Again, ongoing changes. The current CDFP is still the official SIG connector for copper, but again for optical it requires everything to be outside. For active electrical it needs to be outside. So it basically, the requirements that we put out there is we need to look for a connectorization solution that serves all three modes, DAC, AEC, and we want the AOC as well. So it's kind of a good solution for today.
We need to look at other solutions out there like QSFP, QSFPDD. I agree with Brian's comments. They're long. They're bulky, but they're in production. They're being used in Ethernet and produced significantly for 800 and 1.6 terabit. My hope is that we can actually get to the point where we can unify on a common infrastructure that meets the requirements for both optical and copper, passive and active.

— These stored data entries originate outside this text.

(** C4, amended: a conversion runs no inference by itself, and [main]
    without [--test] runs none either.  Only with [--test], and after a
    conversion that returned, [main] runs the stored artifact exactly once,
    on a synthetic input that has the declared input shape and element type
    [float32] (so the declared input type must be [float32] for it to
    return), and prints the shape of the output it got. *)
Theorem verification_inference_only_with_test_flag :
  forall (Model : Type) (tf : Libraries Model),
    (forall model_path output_path optimize quantize w w' r,
       convert_to_tflite tf model_path output_path optimize quantize w = (w', r) ->
       invocations w' = invocations w) /\
    (forall args w w' r,
       test args = false -> main tf args w = (w', r) ->
       invocations w' = invocations w) /\
    (forall args w w',
       test args = true -> main tf args w = (w', Ok ()) ->
       exists art interp in0 x out,
         files w' !! output args = Some art /\
         Interpreter tf art = Some interp /\
         head (input_details interp) = Some in0 /\
         arr_shape x = shape in0 /\ arr_dtype x = float32 /\
         dtype in0 = float32 /\
         run interp x = Some out /\
         invocations w' = invocations w ++ [(art, x)] /\
         LineShape "  Output shape: " (arr_shape out) ∈ stdout w').
Proof.
  intros Model tf. split; [|split].
  - intros mp op opt q w w' r H.
    exact (no_inference_convert_to_tflite tf mp op opt q w w' r H).
  - intros args w w' r Ht H.
    exact (no_inference_main_without_test tf args Ht w w' r H).
  - intros args w w' Ht H.
    apply main_with_test_Ok_inv in H
      as (w1 & art & w2 & out & Hconv & Htest & Hfiles & Hinv & Hstd);
      [|exact Ht].
    pose proof (no_inference_convert_to_tflite tf _ _ _ _ _ _ _ Hconv) as Hinv1.
    apply convert_to_tflite_Ok_inv in Hconv
      as (_ & _ & _ & _ & _ & _ & _ & _ & _ & _ & Hfiles1 & _).
    apply test_tflite_model_Ok_inv in Htest
      as (art' & interp & in0 & out0 & x & Hf & Hi & Hin & _ & Hx & Hdt & Hrun &
          Hinv2 & Hfiles2 & _ & _ & Hact).
    rewrite Hfiles1, lookup_insert_eq in Hf. injection Hf as <-.
    exists art, interp, in0, x, out. subst x. cbn [arr_shape arr_dtype].
    repeat split; try assumption; try reflexivity.
    + rewrite Hfiles, Hfiles2, Hfiles1. apply lookup_insert_eq.
    + rewrite Hinv, Hinv2, Hinv1. reflexivity.
    + apply Hstd. exact Hact.
Qed.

We've done some analysis within the work stream just to see how big that market is. Well, if you really look at storage and memory pooling, you could be in the billion dollar a year potential revenue, potential market size for cables. So we're talking about a large market. We encourage people to look into how can we make this more amenable to the OCP community and to the overall enterprise.
Call to action is please join the group if you haven't joined already. The work stream is still ongoing. We've already contributed version 0.7 of the specification. We are working on releasing the 1.0 spec, but we're waiting for everybody's input. We've given it three months since we actually released the 0.7, and we're hoping that we can actually get input from everybody before we're done. Everybody within the OCP community who has a need for pooled connectivity of CXL, please follow the link and add to our requirements. Any questions? Thank you very much.